▶ [About this exercise]: Go through the entries below and print, exactly, the lines starting at the one with "specification with that" and ending at the one with "rtc (tunnels_step parse_authority", keeping both ends and no others.

▶ [Information supplied]:
_ _ _
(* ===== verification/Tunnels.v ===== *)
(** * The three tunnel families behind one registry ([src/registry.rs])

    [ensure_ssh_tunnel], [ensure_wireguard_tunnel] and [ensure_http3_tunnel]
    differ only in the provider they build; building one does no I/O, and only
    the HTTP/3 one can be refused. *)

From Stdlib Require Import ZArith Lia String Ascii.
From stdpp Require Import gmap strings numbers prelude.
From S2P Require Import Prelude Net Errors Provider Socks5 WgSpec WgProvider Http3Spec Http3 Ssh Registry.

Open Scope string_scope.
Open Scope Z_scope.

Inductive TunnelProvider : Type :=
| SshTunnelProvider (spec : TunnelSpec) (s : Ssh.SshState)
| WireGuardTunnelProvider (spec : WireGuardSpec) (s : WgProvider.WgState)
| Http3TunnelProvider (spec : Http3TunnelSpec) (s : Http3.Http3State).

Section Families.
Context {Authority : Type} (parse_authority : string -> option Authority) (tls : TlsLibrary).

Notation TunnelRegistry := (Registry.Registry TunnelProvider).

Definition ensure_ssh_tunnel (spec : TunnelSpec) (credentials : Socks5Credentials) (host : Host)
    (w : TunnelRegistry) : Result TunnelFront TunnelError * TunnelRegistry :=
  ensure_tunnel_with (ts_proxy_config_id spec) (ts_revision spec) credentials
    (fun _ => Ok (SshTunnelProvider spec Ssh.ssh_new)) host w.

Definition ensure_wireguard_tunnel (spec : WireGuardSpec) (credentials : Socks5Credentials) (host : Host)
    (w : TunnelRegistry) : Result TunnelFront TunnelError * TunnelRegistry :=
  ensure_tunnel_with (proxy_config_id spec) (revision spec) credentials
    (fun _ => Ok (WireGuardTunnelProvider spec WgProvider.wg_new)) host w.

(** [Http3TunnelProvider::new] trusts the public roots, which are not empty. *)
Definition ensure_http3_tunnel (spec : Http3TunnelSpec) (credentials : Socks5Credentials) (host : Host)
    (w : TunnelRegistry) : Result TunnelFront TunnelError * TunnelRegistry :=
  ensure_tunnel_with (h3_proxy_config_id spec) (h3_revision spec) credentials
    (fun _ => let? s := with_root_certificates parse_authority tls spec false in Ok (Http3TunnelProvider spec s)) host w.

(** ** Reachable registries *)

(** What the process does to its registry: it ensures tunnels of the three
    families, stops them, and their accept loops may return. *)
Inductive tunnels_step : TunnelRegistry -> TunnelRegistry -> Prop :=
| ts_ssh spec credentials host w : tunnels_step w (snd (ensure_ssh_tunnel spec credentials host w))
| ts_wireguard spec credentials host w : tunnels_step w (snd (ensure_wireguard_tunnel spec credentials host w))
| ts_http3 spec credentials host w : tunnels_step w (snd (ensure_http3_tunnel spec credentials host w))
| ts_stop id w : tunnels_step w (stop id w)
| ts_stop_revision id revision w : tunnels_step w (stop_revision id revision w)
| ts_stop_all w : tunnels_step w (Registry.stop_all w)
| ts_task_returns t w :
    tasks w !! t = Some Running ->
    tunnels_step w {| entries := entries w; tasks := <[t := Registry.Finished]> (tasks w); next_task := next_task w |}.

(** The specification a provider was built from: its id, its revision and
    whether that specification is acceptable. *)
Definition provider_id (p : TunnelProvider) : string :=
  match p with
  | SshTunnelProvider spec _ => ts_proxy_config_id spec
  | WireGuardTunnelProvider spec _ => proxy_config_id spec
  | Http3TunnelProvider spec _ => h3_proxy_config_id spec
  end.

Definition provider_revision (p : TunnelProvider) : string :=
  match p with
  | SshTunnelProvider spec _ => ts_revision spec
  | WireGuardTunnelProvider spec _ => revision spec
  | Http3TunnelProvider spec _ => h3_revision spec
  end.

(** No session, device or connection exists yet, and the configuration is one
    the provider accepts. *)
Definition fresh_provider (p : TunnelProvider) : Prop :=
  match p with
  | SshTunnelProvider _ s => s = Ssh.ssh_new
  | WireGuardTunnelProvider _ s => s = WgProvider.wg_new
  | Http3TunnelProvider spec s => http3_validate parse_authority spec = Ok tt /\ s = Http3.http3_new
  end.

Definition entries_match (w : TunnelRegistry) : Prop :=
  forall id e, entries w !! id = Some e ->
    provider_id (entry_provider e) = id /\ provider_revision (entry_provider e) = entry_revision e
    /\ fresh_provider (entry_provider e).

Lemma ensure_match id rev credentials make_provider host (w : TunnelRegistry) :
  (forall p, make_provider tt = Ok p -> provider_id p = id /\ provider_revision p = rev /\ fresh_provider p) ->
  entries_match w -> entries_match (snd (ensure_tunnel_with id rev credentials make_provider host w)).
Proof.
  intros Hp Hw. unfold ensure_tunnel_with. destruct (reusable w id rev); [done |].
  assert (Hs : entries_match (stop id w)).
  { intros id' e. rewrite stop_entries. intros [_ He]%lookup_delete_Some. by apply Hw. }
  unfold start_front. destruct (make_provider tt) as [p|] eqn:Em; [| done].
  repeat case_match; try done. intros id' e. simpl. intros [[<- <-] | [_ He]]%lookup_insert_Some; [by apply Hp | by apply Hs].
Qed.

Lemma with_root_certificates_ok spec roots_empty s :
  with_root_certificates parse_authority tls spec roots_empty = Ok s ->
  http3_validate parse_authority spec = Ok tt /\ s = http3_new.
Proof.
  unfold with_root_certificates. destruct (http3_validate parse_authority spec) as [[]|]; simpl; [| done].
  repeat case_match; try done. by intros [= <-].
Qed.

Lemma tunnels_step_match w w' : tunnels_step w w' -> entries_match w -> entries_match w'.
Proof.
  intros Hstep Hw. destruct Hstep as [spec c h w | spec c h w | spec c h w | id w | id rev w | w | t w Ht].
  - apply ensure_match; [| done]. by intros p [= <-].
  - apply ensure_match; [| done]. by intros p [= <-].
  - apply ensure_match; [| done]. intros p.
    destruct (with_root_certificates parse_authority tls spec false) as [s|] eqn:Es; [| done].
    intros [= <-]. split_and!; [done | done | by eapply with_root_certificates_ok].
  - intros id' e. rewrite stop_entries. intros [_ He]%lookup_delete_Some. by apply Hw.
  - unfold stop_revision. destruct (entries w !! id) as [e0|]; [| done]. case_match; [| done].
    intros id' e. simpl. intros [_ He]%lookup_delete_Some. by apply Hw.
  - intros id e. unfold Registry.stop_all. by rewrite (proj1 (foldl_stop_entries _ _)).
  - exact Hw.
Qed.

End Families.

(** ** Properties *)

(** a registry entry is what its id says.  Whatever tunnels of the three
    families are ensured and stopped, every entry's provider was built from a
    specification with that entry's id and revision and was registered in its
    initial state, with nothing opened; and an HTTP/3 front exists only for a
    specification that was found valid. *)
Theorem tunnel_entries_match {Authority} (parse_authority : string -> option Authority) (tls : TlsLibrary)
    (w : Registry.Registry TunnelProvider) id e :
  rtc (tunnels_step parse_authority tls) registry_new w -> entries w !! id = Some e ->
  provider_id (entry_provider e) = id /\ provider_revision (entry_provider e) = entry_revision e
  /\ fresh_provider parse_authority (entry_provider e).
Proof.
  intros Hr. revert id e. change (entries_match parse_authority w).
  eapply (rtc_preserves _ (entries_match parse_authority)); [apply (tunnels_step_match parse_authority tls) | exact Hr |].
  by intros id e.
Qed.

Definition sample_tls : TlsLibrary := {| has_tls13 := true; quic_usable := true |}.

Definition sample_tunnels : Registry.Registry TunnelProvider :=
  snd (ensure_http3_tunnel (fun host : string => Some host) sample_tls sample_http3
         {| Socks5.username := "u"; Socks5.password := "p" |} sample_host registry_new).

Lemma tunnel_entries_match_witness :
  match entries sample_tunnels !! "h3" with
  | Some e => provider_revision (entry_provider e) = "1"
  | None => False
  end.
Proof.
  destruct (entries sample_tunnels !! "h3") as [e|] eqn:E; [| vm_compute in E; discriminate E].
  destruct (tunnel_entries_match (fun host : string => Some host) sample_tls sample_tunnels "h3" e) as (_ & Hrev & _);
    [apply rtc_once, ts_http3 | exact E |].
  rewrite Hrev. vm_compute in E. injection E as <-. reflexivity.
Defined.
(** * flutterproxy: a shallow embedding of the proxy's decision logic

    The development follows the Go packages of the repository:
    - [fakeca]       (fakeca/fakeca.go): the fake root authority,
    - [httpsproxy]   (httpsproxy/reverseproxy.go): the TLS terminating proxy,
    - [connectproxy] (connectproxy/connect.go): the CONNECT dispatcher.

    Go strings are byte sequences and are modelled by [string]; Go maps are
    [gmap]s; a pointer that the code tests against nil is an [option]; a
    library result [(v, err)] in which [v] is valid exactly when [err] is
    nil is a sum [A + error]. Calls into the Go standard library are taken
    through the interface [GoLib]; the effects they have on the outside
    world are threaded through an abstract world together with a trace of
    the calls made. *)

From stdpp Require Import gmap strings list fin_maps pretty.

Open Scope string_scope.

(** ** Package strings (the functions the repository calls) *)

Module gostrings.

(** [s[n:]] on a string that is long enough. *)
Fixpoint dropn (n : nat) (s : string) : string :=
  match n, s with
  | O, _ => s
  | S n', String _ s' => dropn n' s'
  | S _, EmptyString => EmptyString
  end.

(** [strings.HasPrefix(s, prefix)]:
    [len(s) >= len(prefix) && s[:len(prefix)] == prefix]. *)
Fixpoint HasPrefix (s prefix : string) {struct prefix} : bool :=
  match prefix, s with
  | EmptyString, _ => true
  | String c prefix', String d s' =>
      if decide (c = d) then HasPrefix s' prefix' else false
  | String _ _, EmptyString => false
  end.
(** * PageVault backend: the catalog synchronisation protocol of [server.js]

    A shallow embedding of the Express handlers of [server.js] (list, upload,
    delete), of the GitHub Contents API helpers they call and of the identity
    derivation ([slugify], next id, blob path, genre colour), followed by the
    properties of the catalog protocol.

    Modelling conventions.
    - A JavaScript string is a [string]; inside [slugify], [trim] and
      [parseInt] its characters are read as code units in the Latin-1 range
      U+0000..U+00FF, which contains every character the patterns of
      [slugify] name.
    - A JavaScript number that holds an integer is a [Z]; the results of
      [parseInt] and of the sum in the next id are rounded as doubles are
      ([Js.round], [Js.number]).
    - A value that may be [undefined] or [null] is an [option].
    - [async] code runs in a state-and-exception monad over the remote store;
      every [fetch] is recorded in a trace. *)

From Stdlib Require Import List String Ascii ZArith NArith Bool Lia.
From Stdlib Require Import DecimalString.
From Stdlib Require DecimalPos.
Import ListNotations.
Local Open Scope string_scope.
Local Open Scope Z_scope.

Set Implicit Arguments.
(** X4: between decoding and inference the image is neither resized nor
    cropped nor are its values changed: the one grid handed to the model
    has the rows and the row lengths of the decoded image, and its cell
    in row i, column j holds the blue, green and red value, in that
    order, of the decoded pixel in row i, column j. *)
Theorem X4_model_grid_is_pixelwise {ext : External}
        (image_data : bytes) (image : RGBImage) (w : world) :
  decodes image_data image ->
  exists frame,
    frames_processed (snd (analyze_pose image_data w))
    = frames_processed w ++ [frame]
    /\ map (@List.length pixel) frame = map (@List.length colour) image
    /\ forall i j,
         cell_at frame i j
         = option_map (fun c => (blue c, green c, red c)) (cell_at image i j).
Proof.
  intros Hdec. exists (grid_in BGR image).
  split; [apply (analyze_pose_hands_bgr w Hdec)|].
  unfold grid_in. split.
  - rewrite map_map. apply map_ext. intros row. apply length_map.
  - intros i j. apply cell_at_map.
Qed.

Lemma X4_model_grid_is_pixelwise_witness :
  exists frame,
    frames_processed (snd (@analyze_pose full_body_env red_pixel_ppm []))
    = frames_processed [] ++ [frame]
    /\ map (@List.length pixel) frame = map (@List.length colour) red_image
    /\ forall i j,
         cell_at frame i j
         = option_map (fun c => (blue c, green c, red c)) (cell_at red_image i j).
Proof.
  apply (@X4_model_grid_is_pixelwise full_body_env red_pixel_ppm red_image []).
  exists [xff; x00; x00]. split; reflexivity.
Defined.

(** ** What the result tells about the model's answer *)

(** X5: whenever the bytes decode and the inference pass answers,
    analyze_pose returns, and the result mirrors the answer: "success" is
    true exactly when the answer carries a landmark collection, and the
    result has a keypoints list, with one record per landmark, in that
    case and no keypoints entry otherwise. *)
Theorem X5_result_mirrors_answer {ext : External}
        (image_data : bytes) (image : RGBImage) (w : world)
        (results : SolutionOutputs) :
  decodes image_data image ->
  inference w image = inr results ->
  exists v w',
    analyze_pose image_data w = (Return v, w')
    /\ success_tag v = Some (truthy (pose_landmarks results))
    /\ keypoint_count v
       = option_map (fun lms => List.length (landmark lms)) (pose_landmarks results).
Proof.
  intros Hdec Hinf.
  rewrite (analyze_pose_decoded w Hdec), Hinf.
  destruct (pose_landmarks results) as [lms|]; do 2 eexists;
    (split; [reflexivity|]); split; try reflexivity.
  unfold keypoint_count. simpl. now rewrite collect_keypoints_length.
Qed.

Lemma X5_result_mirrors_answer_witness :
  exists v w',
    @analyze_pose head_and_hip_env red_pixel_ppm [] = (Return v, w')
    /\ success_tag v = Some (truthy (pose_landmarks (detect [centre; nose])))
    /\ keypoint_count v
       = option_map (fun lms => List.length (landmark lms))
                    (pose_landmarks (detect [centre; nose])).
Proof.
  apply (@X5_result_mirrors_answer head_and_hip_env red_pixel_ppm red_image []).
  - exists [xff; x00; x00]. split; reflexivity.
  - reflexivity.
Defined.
_ _ _
▶ [Task response]:
    specification with that entry's id and revision and was registered in its
    initial state, with nothing opened; and an HTTP/3 front exists only for a
    specification that was found valid. *)
Theorem tunnel_entries_match {Authority} (parse_authority : string -> option Authority) (tls : TlsLibrary)
    (w : Registry.Registry TunnelProvider) id e :
  rtc (tunnels_step parse_authority tls) registry_new w -> entries w !! id = Some e ->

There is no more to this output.